New York City Marathon was this Sunday and counted with approximately 5,000 runners from different parts of the globe, and which half of them were women.

This run collected funding for more than 300 charities, which gave people different reasons to participate. Some people did it for the help it can provide. That is the case of Todd Ohlmeyer, coming from Austin Texas. He, as reported by Pix11, is raising money for Action for Healthy Kids. Three years ago he ran for the DetermiNation team of the American Cancer Society, and now her niece -Janie Lanvin, 26 years old- is following his path as well. She just ran her first marathon in help for the New York Road Runners Youth Programs and managed to raise thousands to her cause.

New York CIty Marathon 2016. Photo credit: Sports Travel International
New York CIty Marathon 2016. Photo credit: Sports Travel International

Other people do it as a symbolical meaning. The Cameron family is an example of that. Jay Cameron, his brother Peter and his cousin Courtney are running in honor of Jay’s dad who passed away four months ago from prostate cancer, as reported by Pix11. His father was a big fan of the New York marathon since he watched it from his window on 59th street and 1st avenue. His widow, Eileen Cameron, rectifies this.

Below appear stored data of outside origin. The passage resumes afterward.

(** ** The life of a task *)

(** The transitions of a task, whoever asks for them. *)
Inductive task_step : TaskState → TaskState → Prop :=
  | step_assign : task_step Queued Assigned
  | step_run : task_step Assigned Running
  | step_handoff s : is_assigned_or_running s = true → task_step s Assigned
  | step_settle s s' : is_assigned_or_running s = true → is_settled s' = true → task_step s s'
  | step_queued_end s' : is_settled s' = true ∨ s' = Skipped → task_step Queued s'
  | step_retry : task_step Failed Queued.

(** The members no mutation may change. *)
Definition same_identity (a b : TaskRecord) : Prop :=
  tr_run_id a = tr_run_id b ∧ tr_task_id a = tr_task_id b ∧
  tr_task_key a = tr_task_key b ∧ tr_team_id a = tr_team_id b ∧
  tr_workflow_id a = tr_workflow_id b ∧ tr_node_id a = tr_node_id b ∧
  tr_role a = tr_role b ∧ tr_depends_on a = tr_depends_on b ∧
  tr_content a = tr_content b ∧ tr_expected_write_scope a = tr_expected_write_scope b.

(** Ownership: a queued task has no owner, an assigned or running one has. *)
Definition ownership_ok (t : TaskRecord) : Prop :=
  (tr_state t = Queued → tr_owner_agent_id t = None) ∧
  (is_assigned_or_running (tr_state t) = true → is_Some (tr_owner_agent_id t)).

Ltac apply_cases :=
  repeat match goal with
  | H : (if decide ?P then _ else _) = Ok _ |- _ => destruct (decide P); [discriminate H|]
  | H : (if ?b then _ else _) = Ok _ |- _ => destruct b eqn:?; [discriminate H|]
  | H : Ok _ = Ok _ |- _ => injection H as <-
  | H : ¬ (_ ∨ _) |- _ => apply Decidable.not_or in H as [? ?]
  | H : ¬ (?a ≠ ?b) |- _ => apply dec_stable in H
  end.

Lemma apply_ok m cur rev next :
  apply m cur rev = Ok next →
  ∃ owner state outcome failure, next = task_with cur owner state outcome failure rev.
Proof. destruct m; simpl; intros; apply_cases; eauto. Qed.

Lemma apply_identity m cur rev next :
  apply m cur rev = Ok next → same_identity cur next ∧ tr_revision next = rev.
Proof. intros (? & ? & ? & ? & ->)%apply_ok. done. Qed.

Lemma task_with_ok t o s out f rev :
  task_record_ok t → is_u64 rev → task_record_ok (task_with t o s out f rev).
Proof. by intros [_ Hc] Hrev. Qed.

Lemma apply_step m cur rev next :
  apply m cur rev = Ok next → task_step (tr_state cur) (tr_state next).
Proof.
  destruct m; simpl; intros; apply_cases; simpl.
  - replace (tr_state cur) with Queued by done. constructor.
  - replace (tr_state cur) with Assigned by done. constructor.
  - apply step_handoff. by destruct (is_assigned_or_running _).
  - apply step_settle; [by destruct (is_assigned_or_running _)|]. by apply negb_false_iff.
  - replace (tr_state cur) with Queued by done. apply step_queued_end. by right.
  - replace (tr_state cur) with Failed by done. apply step_retry.
  - match goal with H : _ || _ = false |- _ => apply orb_false_iff in H as [Ht _] end.
    apply negb_false_iff in Ht.
    destruct (tr_state cur), state; try done;
      first [by apply step_retry|by apply step_queued_end; auto|by apply step_settle].
Qed.
(* ===== verification/RuntimeLedger.v ===== *)
(** * The runtime ledger

    The in-memory implementation of the [RuntimeLedger] trait
    (crates/solaris-agent/src/runtime_ledger.rs) with the three files that hold
    its operations: logical appends (runtime_ledger_unique.rs), Workflow
    mutation leases (runtime_ledger_workflow_lease.rs) and task admission
    (runtime_ledger_task_admission.rs).  The ledger is one value behind one
    mutex, so each operation is a function from the state it locks to the state
    it unlocks and its result.  The clock is an argument. *)
From S2P Require Import Prelude Json Types.

Definition LEDGER_SCHEMA_VERSION : Z := 1.

Record LedgerRecord : Type := {
  lr_schema_version : Z;
  lr_seq : Z;
  lr_run_id : RunId;
  lr_timestamp_unix_ms : Z;
  lr_durability : DurabilityClass;
  lr_record_type : string;
  lr_payload : Value;
}.

Record WorkflowMutationLease : Type := {
  wl_run_id : RunId;
  wl_owner_id : string;
  wl_epoch : Z;
  wl_expires_at_unix_ms : Z;
  wl_observed_sequence : Z;
}.

Inductive WorkflowRestoreCommit : Type :=
  | CommitCurrent
  | CommitStale (current_sequence : Z).

Record InMemoryWorkflowMutationLease : Type := {
  il_owner_id : option string;
  il_epoch : Z;
  il_heartbeat_at_unix_ms : Z;
  il_expires_at_unix_ms : Z;
  il_observed_sequence : Z;
  il_committed_sequence : Z;
}.

Record InMemoryLedgerState : Type := {
  ls_records : gmap RunId (list LedgerRecord);
  ls_next_sequence : Z;
  ls_leases : gmap RunId InMemoryWorkflowMutationLease;
}.

Definition ledger_default : InMemoryLedgerState :=
  {| ls_records := ∅; ls_next_sequence := 0; ls_leases := ∅ |}.

(** The errors of the ledger; [error_kind] is the [std::io::ErrorKind] each is
    raised with. *)
Inductive LedgerError : Type :=
  | SequenceExhausted
  | EpochExhausted
  | OwnerEmpty
  | LeaseContended (run_id : RunId)
  | LeaseLost (run_id : RunId)
  | ClockRollback
  | EphemeralWorkflowRecord
  | EphemeralLogicalRecord
  | IdentityEmpty
  | IdentityDuplicateField
  | IdentityPayloadNotObject
  | IdentityFieldMissing (field : string)
  | IdentityBoundMultiple (record_type : string)
  | IdentityBoundDifferent (record_type : string)
  | DecodeTaskCreated
  | DecodeBatch (part : string)
  | DecodeTeamCreated
  | TeamLimits (e : TeamLimitError)
  | TeamMetadataDiffers (team_id : TeamId)
  | TeamOfOtherRun
  | MemberJoinedMissing (part : string)
  | TaskTeamNotDurable (task_id : TaskId) (team_id : TeamId)
  | TaskTeamNoCoordinator (task_id : TaskId) (team_id : TeamId)
  | CoordinatorNotMember (task_id : TaskId) (coordinator : AgentId) (team_id : TeamId)
  | TeamTaskCreatedState (task_id : TaskId)
  | QueuedTaskHasOwner (task_id : TaskId)
  | ActiveTaskNoOwner (task_id : TaskId) (state : TaskState)
  | OwnerNotMember (task_id : TaskId) (owner : AgentId) (team_id : TeamId)
  | HistoricalOwnerNotMember (task_id : TaskId) (owner : AgentId) (team_id : TeamId)
  | BatchTasksMismatch
  | MembershipUnknownTeam (agent_id : AgentId) (team_id : TeamId)
  | TaskMetadataDiffers (task_id : TaskId)
  | BatchDuplicateTask (task_id : TaskId)
  | TaskQuotaExceeded (max_tasks : Z)
  | BatchTooLarge.

Inductive ErrorKind : Type :=
  | KOther | KInvalidInput | KInvalidData | KWouldBlock | KPermissionDenied | KAlreadyExists.

Definition error_kind (e : LedgerError) : ErrorKind :=
  match e with
  | LeaseContended _ => KWouldBlock
  | LeaseLost _ => KPermissionDenied
  | ClockRollback => KInvalidData
  | OwnerEmpty | EphemeralWorkflowRecord | EphemeralLogicalRecord
  | IdentityEmpty | IdentityDuplicateField | IdentityPayloadNotObject => KInvalidInput
  | IdentityFieldMissing _ | IdentityBoundMultiple _ => KInvalidData
  | IdentityBoundDifferent _ => KAlreadyExists
  | _ => KOther
  end.

(** ** Plain records *)

Definition run_records (s : InMemoryLedgerState) (run_id : RunId) : list LedgerRecord :=
  default [] (ls_records s !! run_id).

Definition records_for_run (s : InMemoryLedgerState) (run_id : RunId) :
    result (list LedgerRecord) LedgerError := Ok (run_records s run_id).

Definition last_seq (l : list LedgerRecord) : Z :=
  match last l with Some r => lr_seq r | None => 0 end.

Definition last_sequence (s : InMemoryLedgerState) (run_id : RunId) : result Z LedgerError :=
  Ok (last_seq (run_records s run_id)).

(** [Iterator::take] and [Vec::truncate] at a [usize]. *)
Definition take_limit {A} (limit : Z) (l : list A) : list A :=
  take (Z.to_nat (Z.min limit (Z.of_nat (length l)))) l.

Definition seq_le (a b : LedgerRecord) : Prop := (lr_seq a ≤ lr_seq b)%Z.

#[export] Instance seq_le_dec : RelDecision seq_le.
Proof. intros a b. unfold seq_le. apply _. Defined.

Definition records_after (s : InMemoryLedgerState) (run_id : RunId) (after : Z) (limit : Z) :
    result (list LedgerRecord) LedgerError :=
  Ok (take_limit limit (filter (λ r, after < lr_seq r)%Z (run_records s run_id))).

Definition run_ids (s : InMemoryLedgerState) : result (list RunId) LedgerError :=
  Ok (merge_sort String.le (map_to_list (ls_records s)).*1).

(** A Run belongs to the tree of [root] when it is [root] or its id extends
    [root] by a colon. *)
Definition in_tree (root run_id : RunId) : bool :=
  bool_decide (run_id = root) || starts_with run_id (root +:+ ":").

Definition records_after_tree (s : InMemoryLedgerState) (root : RunId) (after : Z) (limit : Z) :
    result (list LedgerRecord) LedgerError :=
  let? ids := run_ids s in
  let? found := fold_result (λ acc run_id,
      if in_tree root run_id
      then let? l := records_for_run s run_id in
           Ok (acc ++ filter (λ r, after < lr_seq r)%Z l)
      else Ok acc) [] ids in
  Ok (take_limit limit (merge_sort seq_le found)).

Definition last_sequence_tree (s : InMemoryLedgerState) (root : RunId) : result Z LedgerError :=
  let? l := records_after_tree s root 0 usize_max in Ok (last_seq l).

(** [state.records.entry(run).or_default().push(record)] with the sequence
    counter the record carries. *)
Definition push_record (s : InMemoryLedgerState) (r : LedgerRecord) : InMemoryLedgerState :=
  {| ls_records := <[lr_run_id r := run_records s (lr_run_id r) ++ [r]]> (ls_records s);
     ls_next_sequence := lr_seq r;
     ls_leases := ls_leases s |}.

Definition make_record (seq : Z) (run_id : RunId) (now : Z) (durability : DurabilityClass)
    (record_type : string) (payload : Value) : LedgerRecord :=
  {| lr_schema_version := LEDGER_SCHEMA_VERSION; lr_seq := seq; lr_run_id := run_id;
     lr_timestamp_unix_ms := now; lr_durability := durability;
     lr_record_type := record_type; lr_payload := payload |}.

Definition append (s : InMemoryLedgerState) (now : Z) (run_id : RunId)
    (durability : DurabilityClass) (record_type : string) (payload : Value) :
    InMemoryLedgerState * result LedgerRecord LedgerError :=
  let r := make_record (saturating_add (ls_next_sequence s) 1) run_id now durability
             record_type payload in
  if decide (durability ≠ Ephemeral) then (push_record s r, Ok r) else (s, Ok r).

Definition delete_run_exact (s : InMemoryLedgerState) (run_id : RunId) :
    InMemoryLedgerState * result Z LedgerError :=
  ({| ls_records := delete run_id (ls_records s); ls_next_sequence := ls_next_sequence s;
      ls_leases := ls_leases s |},
   Ok (match ls_records s !! run_id with Some l => Z.of_nat (length l) | None => 0%Z end)).

(** ** Logical appends (runtime_ledger_unique.rs) *)

Definition require_durable (durability : DurabilityClass) : result unit LedgerError :=
  if decide (durability = Ephemeral) then Err EphemeralLogicalRecord else Ok tt.

Section logical.
Context (to_vec : Value → string).

(** The identity of a payload: the bytes of the object that holds the identity
    fields, in sorted order. *)
Definition canonical_identity (payload : Value) (identity_fields : list string) :
    result string LedgerError :=
  match identity_fields with
  | [] => Err IdentityEmpty
  | _ =>
      if decide (NoDup identity_fields) then
        let? object := ok_or (as_object payload) IdentityPayloadNotObject in
        let? identity := fold_result (λ acc field,
            let? v := ok_or (assoc field object) (IdentityFieldMissing field) in
            Ok (obj_insert field v acc)) [] (merge_sort String.le identity_fields) in
        Ok (to_vec (VObject identity))
      else Err IdentityDuplicateField
  end.

Definition require_same_payload (record_type : string) (r : LedgerRecord) (payload : Value) :
    result LedgerRecord LedgerError :=
  if value_eqb (lr_payload r) payload then Ok r else Err (IdentityBoundDifferent record_type).

(** The loop that collects the records bound to the identity. *)
Definition matching_records (record_type : string) (identity_fields : list string)
    (identity : string) (l : list LedgerRecord) : result (list LedgerRecord) LedgerError :=
  fold_result (λ acc r,
    if decide (lr_record_type r ≠ record_type) then Ok acc
    else
      let? i := canonical_identity (lr_payload r) identity_fields in
      Ok (if decide (i = identity) then acc ++ [r] else acc)) [] l.

Definition compare_and_append (s : InMemoryLedgerState) (now : Z) (run_id : RunId)
    (durability : DurabilityClass) (record_type : string) (identity_fields : list string)
    (payload : Value) : InMemoryLedgerState * result LedgerRecord LedgerError :=
  slift s (require_durable durability) (λ _,
  slift s (canonical_identity payload identity_fields) (λ identity,
  slift s (matching_records record_type identity_fields identity (run_records s run_id)) (λ matching,
  match matching with
  | _ :: _ :: _ => (s, Err (IdentityBoundMultiple record_type))
  | [r] => (s, require_same_payload record_type r payload)
  | [] =>
      slift s (ok_or (checked_add (ls_next_sequence s) 1) SequenceExhausted) (λ seq,
      let r := make_record seq run_id now durability record_type payload in
      (push_record s r, Ok r))
  end))).
End logical.

(** ** Workflow mutation leases (runtime_ledger_workflow_lease.rs) *)

Definition DEFAULT_LEASE_SECONDS : Z := 90.
Definition WORKFLOW_MUTATION_LEASE_MILLIS : Z := DEFAULT_LEASE_SECONDS * 1000.

Definition lease_expiry (now : Z) : Z := i64_saturating_add now WORKFLOW_MUTATION_LEASE_MILLIS.

Definition require_owner (owner_id : string) : result unit LedgerError :=
  if decide (owner_id = "") then Err OwnerEmpty else Ok tt.

Definition require_durable_workflow_record (durability : DurabilityClass) :
    result unit LedgerError :=
  if decide (durability = Ephemeral) then Err EphemeralWorkflowRecord else Ok tt.

Definition reject_clock_rollback (previous now : Z) : result unit LedgerError :=
  if decide (now < previous)%Z then Err ClockRollback else Ok tt.

Definition require_current (cur : InMemoryWorkflowMutationLease) (lease : WorkflowMutationLease)
    (now : Z) : result unit LedgerError :=
  reject_clock_rollback (il_heartbeat_at_unix_ms cur) now ;;?
  if decide (il_owner_id cur ≠ Some (wl_owner_id lease) ∨ il_epoch cur ≠ wl_epoch lease ∨
             il_expires_at_unix_ms cur ≤ now)%Z
  then Err (LeaseLost (wl_run_id lease)) else Ok tt.

(** [state.workflow_mutation_leases.get(run)?] followed by [require_current]. *)
Definition validate_lease (s : InMemoryLedgerState) (lease : WorkflowMutationLease) (now : Z) :
    result InMemoryWorkflowMutationLease LedgerError :=
  let? cur := ok_or (ls_leases s !! wl_run_id lease) (LeaseLost (wl_run_id lease)) in
  require_current cur lease now ;;? Ok cur.
(* ===== verification/WorkflowTypes.v ===== *)
(** * Workflow definitions

    The data of crates/solaris-types/src/{workflow,resource,permission}.rs that
    a Workflow author writes: nodes, roles, collaboration settings, permission
    ceilings and resource budgets.  A Rust [f64] is [f64] of the prelude. *)
From S2P Require Import Prelude Json Types.

(** ** Permissions and budgets *)

Inductive EffectClass : Type :=
  | ReadOnly | AgentLifecycle | MeshStateMutation | WorkspaceMutation | Process | Network
  | ExternalSideEffect.

#[export] Instance EffectClass_eq_dec : EqDecision EffectClass.
Proof. solve_decision. Defined.

Record PermissionCeiling : Type := {
  pc_agent_lifecycle : bool;
  pc_mesh_state_mutation : bool;
  pc_workspace_mutation : bool;
  pc_process : bool;
  pc_network : bool;
  pc_external_side_effect : bool;
}.

#[export] Instance PermissionCeiling_eq_dec : EqDecision PermissionCeiling.
Proof. solve_decision. Defined.

Definition ceiling_plan : PermissionCeiling :=
  {| pc_agent_lifecycle := true; pc_mesh_state_mutation := true; pc_workspace_mutation := false;
     pc_process := false; pc_network := true; pc_external_side_effect := false |}.

Definition ceiling_unrestricted : PermissionCeiling :=
  {| pc_agent_lifecycle := true; pc_mesh_state_mutation := true; pc_workspace_mutation := true;
     pc_process := true; pc_network := true; pc_external_side_effect := true |}.

Definition ceiling_allows (c : PermissionCeiling) (class : EffectClass) : bool :=
  match class with
  | ReadOnly => true
  | AgentLifecycle => pc_agent_lifecycle c
  | MeshStateMutation => pc_mesh_state_mutation c
  | WorkspaceMutation => pc_workspace_mutation c
  | Process => pc_process c
  | Network => pc_network c
  | ExternalSideEffect => pc_external_side_effect c
  end.

Definition ceiling_intersect (a b : PermissionCeiling) : PermissionCeiling :=
  {| pc_agent_lifecycle := pc_agent_lifecycle a && pc_agent_lifecycle b;
     pc_mesh_state_mutation := pc_mesh_state_mutation a && pc_mesh_state_mutation b;
     pc_workspace_mutation := pc_workspace_mutation a && pc_workspace_mutation b;
     pc_process := pc_process a && pc_process b;
     pc_network := pc_network a && pc_network b;
     pc_external_side_effect := pc_external_side_effect a && pc_external_side_effect b |}.

Record ResourceBudget : Type := {
  rb_max_active_agents : option Z;
  rb_max_concurrent_effects : option Z;
  rb_max_spawn_depth : option Z;
  rb_max_total_descendants_per_run : option Z;
  rb_max_turns : option Z;
  rb_max_tokens : option Z;
  rb_max_wall_time_ms : option Z;
  rb_max_cost : option f64;
  rb_max_process_output_bytes : option Z;
}.

Definition budget_default : ResourceBudget :=
  {| rb_max_active_agents := None; rb_max_concurrent_effects := None; rb_max_spawn_depth := None;
     rb_max_total_descendants_per_run := None; rb_max_turns := None; rb_max_tokens := None;
     rb_max_wall_time_ms := None; rb_max_cost := None; rb_max_process_output_bytes := None |}.

(** Derived [==]: member by member, costs as [f64]. *)
Definition budget_eqb (a b : ResourceBudget) : bool :=
  bool_decide (rb_max_active_agents a = rb_max_active_agents b) &&
  bool_decide (rb_max_concurrent_effects a = rb_max_concurrent_effects b) &&
  bool_decide (rb_max_spawn_depth a = rb_max_spawn_depth b) &&
  bool_decide (rb_max_total_descendants_per_run a = rb_max_total_descendants_per_run b) &&
  bool_decide (rb_max_turns a = rb_max_turns b) &&
  bool_decide (rb_max_tokens a = rb_max_tokens b) &&
  bool_decide (rb_max_wall_time_ms a = rb_max_wall_time_ms b) &&
  option_eqb f64_eqb (rb_max_cost a) (rb_max_cost b) &&
  bool_decide (rb_max_process_output_bytes a = rb_max_process_output_bytes b).

(** ** Roles, nodes, definitions *)

Record ModelPolicy : Type := {
  mp_model : option string;
  mp_reasoning_effort : option string;
}.

#[export] Instance ModelPolicy_eq_dec : EqDecision ModelPolicy.
Proof. solve_decision. Defined.

Record AgentRoleDefinition : Type := {
  rd_id : string;
  rd_description : string;
  rd_input_schema : option Value;
  rd_output_schema : option Value;
  rd_model_policy : ModelPolicy;
  rd_capability_scope : list string;
  rd_permission_ceiling : PermissionCeiling;
  rd_context_policy : option string;
  rd_recursion_policy : option string;
  rd_budget : ResourceBudget;
}.

Definition role_eqb (a b : AgentRoleDefinition) : bool :=
  bool_decide (rd_id a = rd_id b) &&
  bool_decide (rd_description a = rd_description b) &&
  option_eqb value_eqb (rd_input_schema a) (rd_input_schema b) &&
  option_eqb value_eqb (rd_output_schema a) (rd_output_schema b) &&
  bool_decide (rd_model_policy a = rd_model_policy b) &&
  bool_decide (rd_capability_scope a = rd_capability_scope b) &&
  bool_decide (rd_permission_ceiling a = rd_permission_ceiling b) &&
  bool_decide (rd_context_policy a = rd_context_policy b) &&
  bool_decide (rd_recursion_policy a = rd_recursion_policy b) &&
  budget_eqb (rd_budget a) (rd_budget b).

Record WorkerRolePolicy : Type := {
  wp_role : string;
  wp_max_concurrent : Z;
  wp_max_total : Z;
}.

Record CollaborationRuntimeConfig : Type := {
  cc_strategy : CollaborationStrategy;
  cc_worker_roles : list WorkerRolePolicy;
  cc_max_concurrent_workers : Z;
  cc_max_tasks : Z;
  cc_max_coordinator_rounds : Z;
  cc_max_pending_messages : Z;
  cc_max_message_bytes : Z;
  cc_primary_role : option string;
  cc_reviewer_role : option string;
}.

Inductive CollaborationSelection : Type :=
  | Auto
  | Fixed (strategy : CollaborationStrategy)
  | Configured (config : CollaborationRuntimeConfig)
  | Inherit.

Record OutputBinding : Type := {
  ob_from : string;
  ob_to : string;
}.

Record WorkflowNode : Type := {
  wn_id : string;
  wn_depends_on : list string;
  wn_when : option Value;
  wn_role : option string;
  wn_collaboration : CollaborationSelection;
  wn_model_policy : ModelPolicy;
  wn_capability_scope : list string;
  wn_permission_ceiling : PermissionCeiling;
  wn_retry_max_attempts : Z;
  wn_timeout_ms : option Z;
  wn_output_bindings : list OutputBinding;
  wn_workflow_ref : option string;
}.

(** [outputs] is a [BTreeMap]: a list in key order. *)
Record WorkflowDefinition : Type := {
  wd_id : string;
  wd_schema_version : Z;
  wd_version : string;
  wd_description : string;
  wd_roles : list AgentRoleDefinition;
  wd_parameters_schema : option Value;
  wd_nodes : list WorkflowNode;
  wd_outputs : list (string * string);
}.
(* ===== verification/WorkflowFacts.v ===== *)
(** * What an accepted Workflow definition guarantees

    A declarative specification of a well-formed definition, and the proof that
    [validate_definition] of WorkflowValidation.v decides it. *)
From stdpp Require Import relations.
From S2P Require Import Prelude Json Types WorkflowTypes WorkflowValidation WorkflowGraph.

(** ** Reading a check *)

Lemma reject_ok b e u : reject b e = Ok u ↔ b = false.
Proof. unfold reject. rewrite ensure_ok. apply negb_true_iff. Qed.

Lemma seq_ok {B} (r : check) (k : result B ValidationError) b :
  (r ;;? k) = Ok b ↔ r = Ok tt ∧ k = Ok b.
Proof.
  rewrite rbind_ok. split; [intros ([] & H1 & H2)|intros [H1 H2]; exists tt]; done.
Qed.

Lemma ok_unit (r : check) u : r = Ok u ↔ r = Ok tt.
Proof. by destruct u. Qed.

Lemma bool_decide_false (P : Prop) `{Decision P} : bool_decide P = false ↔ ¬ P.
Proof. apply bool_decide_eq_false. Qed.

Ltac read_check :=
  repeat first
    [ rewrite seq_ok | rewrite reject_ok | rewrite ensure_ok | rewrite bool_decide_eq_true
    | rewrite bool_decide_eq_false | rewrite orb_false_iff | rewrite andb_true_iff
    | rewrite negb_true_iff ].

(** ** Conditions *)

Definition text (rule : list (string * Value)) (field s : string) : Prop :=
  assoc field rule = Some (VString s) ∧ trim_is_empty s = false.

(** The rule has exactly the given fields and a non-blank [field]. *)
Definition comparison (rule : list (string * Value)) (fields : list string) : Prop :=
  length rule = length fields ∧ (∀ f, f ∈ fields → is_Some (assoc f rule)) ∧
  ∃ s, text rule "field" s.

The champions of the marathon

Others, of course, go to do an incredible performance and try to win the price of being the first ones finishing the marathon. That is the case of Ghirmay Ghebreslassie, a 19-year-old guy from Eritrea, who won the male first place this Sunday. He ran the 26.2 miles in 2 hours, 7 minutes and 51 seconds. He is the youngest person to win a NY marathon, Tom Fleming (in 1973) and Alberto Salazar (in 1980) coming right after him.

Luca Rotich, from Kenya, and Lelisa Desisa, of Ethiopia, did an excellent job as well and were trying to win Ghebreslassie, but it was on the twentieth mile that the Eritrea runner got a big advantage. In the end, Abdi Abdirahman got third place.

Ghirmay Ghebreslassie, a 19-year-old guy from Eritrea, won male first place. Photo credit: AP Photo / Seth Wenig / Wtop
Ghirmay Ghebreslassie, a 19-year-old guy from Eritrea, won male first place. Photo credit: AP Photo / Seth Wenig / Wtop

Women are not left behind. Mary Keitany, from Kenya, has won her third consecutive New York Marathon. There have not been a woman that does this since Grete Waltz, who won five consecutive NY marathons from 1982 to 1986. Keitany´s timing was of 2 hours, 24 minutes and 26 seconds. As she was running, people started calling her “The Boss of New York,” as reported by ABC7NY.

The American Tatyana McFadden was the first woman in a wheelchair of the run. The 27-year-old runner made a time of 1 hour, 47 minutes and 43 seconds. She also won a gold medal at the Rio 2016 Paralympics for the 15-mile mark and had also been a champion in other marathons such as London, Boston, and Chicago. On the men´s side, the Swiss Marcel Hug won for his second consecutive year.

Dick Traum is now the first person with a prosthetic leg to end this career with a timing of 7 hours and 24 minutes.

The essence of running

In a Qz article, a journalist tells us her story about running and how it changed her life. She decided she would be running the New York marathon, but she had no idea how would she get to do that.

At first, the doubts inside herself were too big to believe she could do it. But with time and thanks to the environment that surrounded her, the started seeing and feeling that she was more than capable of achieving her goal.

She learned that the first step was to assume her ambitious goal, this would make all the stress she had to focus on the “work” part, in which she trained herself to be ready. She joined many running groups who encouraged her along the way, helping her grow the confidence she lacked before. They helped her eliminate her doubts. This made her see it as a new challenge she had taken and as something she wanted as well.

This optimism energy was a key factor, she says, to prepare her mindset. She also saw that running is an egalitarian sport. Everybody can do it. Does not matter the place where they form, the gender, the careers, jobs or interests they have. It only matters that they are there and they want to run.

She believes like other people have commented Pix11, which the energy transmitted at the moment is vital as well. For this year´s marathon, the crowd was composed of more than two million people on the sides of the route screaming, shouting and chanting support words, phrases, songs to the runners. The cheers from them were unique and amazing.

All this context is an extra that people use to boost themselves towards getting to their goal. Running, just like Annalisa Merelli from Qz wrote in her article, is a lesson to life. People can go slower sometimes, other times faster and take a rest now and then, but they will keep going and pushing through.